- [Exercise]: From the records below, please repeat exactly the line that has "length_field ← run_exec", the line that has "Definition WIRE_COMMAND_LINE_ARGS : Z := 1.", and every line between them, and nothing else.

----

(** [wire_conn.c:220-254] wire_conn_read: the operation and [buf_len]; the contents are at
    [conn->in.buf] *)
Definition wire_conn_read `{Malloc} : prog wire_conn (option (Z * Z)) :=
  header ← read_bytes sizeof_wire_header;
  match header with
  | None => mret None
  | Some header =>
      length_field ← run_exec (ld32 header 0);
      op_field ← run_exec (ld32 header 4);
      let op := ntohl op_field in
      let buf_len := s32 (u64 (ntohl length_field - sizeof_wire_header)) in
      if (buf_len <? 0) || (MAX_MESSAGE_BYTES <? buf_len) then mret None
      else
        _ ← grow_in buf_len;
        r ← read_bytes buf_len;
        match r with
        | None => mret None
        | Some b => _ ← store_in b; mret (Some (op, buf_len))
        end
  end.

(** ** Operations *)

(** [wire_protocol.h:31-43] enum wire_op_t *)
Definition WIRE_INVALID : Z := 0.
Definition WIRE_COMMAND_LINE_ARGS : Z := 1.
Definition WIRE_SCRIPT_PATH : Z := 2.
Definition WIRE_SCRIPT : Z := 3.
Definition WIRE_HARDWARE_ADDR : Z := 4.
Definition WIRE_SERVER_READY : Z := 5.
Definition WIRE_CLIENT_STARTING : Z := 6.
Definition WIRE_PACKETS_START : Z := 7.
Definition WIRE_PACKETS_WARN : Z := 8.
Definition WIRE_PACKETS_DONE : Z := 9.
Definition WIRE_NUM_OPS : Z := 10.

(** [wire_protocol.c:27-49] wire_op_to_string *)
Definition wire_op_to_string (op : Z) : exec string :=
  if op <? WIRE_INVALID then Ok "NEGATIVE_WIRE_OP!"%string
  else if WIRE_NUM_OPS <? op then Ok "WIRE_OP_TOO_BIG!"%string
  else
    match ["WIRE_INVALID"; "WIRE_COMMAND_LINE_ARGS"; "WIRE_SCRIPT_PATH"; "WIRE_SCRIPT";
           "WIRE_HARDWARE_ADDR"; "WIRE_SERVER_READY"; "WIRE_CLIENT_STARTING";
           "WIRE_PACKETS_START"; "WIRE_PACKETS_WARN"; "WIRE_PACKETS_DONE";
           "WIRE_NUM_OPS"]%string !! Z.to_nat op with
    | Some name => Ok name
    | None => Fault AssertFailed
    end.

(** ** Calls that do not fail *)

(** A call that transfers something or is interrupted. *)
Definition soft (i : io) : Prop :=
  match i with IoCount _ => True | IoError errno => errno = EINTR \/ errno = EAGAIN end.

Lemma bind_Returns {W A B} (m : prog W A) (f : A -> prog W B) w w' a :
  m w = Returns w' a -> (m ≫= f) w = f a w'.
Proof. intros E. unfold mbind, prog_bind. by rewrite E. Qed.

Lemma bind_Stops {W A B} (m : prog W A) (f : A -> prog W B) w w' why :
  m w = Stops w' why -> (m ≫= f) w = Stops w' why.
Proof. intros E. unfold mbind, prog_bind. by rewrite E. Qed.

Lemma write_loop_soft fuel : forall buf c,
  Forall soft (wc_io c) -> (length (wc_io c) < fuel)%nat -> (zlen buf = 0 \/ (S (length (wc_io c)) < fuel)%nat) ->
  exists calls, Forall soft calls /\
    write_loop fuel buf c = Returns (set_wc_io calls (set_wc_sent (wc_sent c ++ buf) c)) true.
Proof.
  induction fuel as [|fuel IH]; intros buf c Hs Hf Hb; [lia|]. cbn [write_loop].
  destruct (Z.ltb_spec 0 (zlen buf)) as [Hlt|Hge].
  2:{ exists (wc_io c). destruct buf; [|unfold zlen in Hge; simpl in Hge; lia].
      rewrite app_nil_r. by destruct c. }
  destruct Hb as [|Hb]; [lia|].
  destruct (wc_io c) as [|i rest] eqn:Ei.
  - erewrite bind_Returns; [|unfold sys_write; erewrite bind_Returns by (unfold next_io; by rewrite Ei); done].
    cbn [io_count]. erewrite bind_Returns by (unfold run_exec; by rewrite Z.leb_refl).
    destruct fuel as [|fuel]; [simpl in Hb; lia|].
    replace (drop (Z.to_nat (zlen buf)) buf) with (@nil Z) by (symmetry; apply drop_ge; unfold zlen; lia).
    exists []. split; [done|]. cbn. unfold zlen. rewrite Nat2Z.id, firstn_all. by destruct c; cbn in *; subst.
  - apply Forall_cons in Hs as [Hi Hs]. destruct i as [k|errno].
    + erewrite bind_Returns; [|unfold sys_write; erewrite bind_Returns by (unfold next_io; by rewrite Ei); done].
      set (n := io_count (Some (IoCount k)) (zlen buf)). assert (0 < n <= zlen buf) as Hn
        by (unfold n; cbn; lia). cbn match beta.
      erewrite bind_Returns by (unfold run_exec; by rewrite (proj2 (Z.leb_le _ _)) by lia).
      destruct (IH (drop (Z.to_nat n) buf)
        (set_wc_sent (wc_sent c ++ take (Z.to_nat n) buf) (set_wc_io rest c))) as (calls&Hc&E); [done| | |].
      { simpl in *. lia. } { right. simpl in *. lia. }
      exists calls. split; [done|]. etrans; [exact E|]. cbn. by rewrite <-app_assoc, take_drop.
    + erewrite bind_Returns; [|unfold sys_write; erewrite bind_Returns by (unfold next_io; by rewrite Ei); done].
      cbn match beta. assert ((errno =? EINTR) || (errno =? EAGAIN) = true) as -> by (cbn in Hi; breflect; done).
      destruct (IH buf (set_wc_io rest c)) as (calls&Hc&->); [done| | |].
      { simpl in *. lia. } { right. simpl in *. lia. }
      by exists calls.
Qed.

----

- [Answer to the problem]:
      length_field ← run_exec (ld32 header 0);
      op_field ← run_exec (ld32 header 4);
      let op := ntohl op_field in
      let buf_len := s32 (u64 (ntohl length_field - sizeof_wire_header)) in
      if (buf_len <? 0) || (MAX_MESSAGE_BYTES <? buf_len) then mret None
      else
        _ ← grow_in buf_len;
        r ← read_bytes buf_len;
        match r with
        | None => mret None
        | Some b => _ ← store_in b; mret (Some (op, buf_len))
        end
  end.

(** ** Operations *)

(** [wire_protocol.h:31-43] enum wire_op_t *)
Definition WIRE_INVALID : Z := 0.
Definition WIRE_COMMAND_LINE_ARGS : Z := 1.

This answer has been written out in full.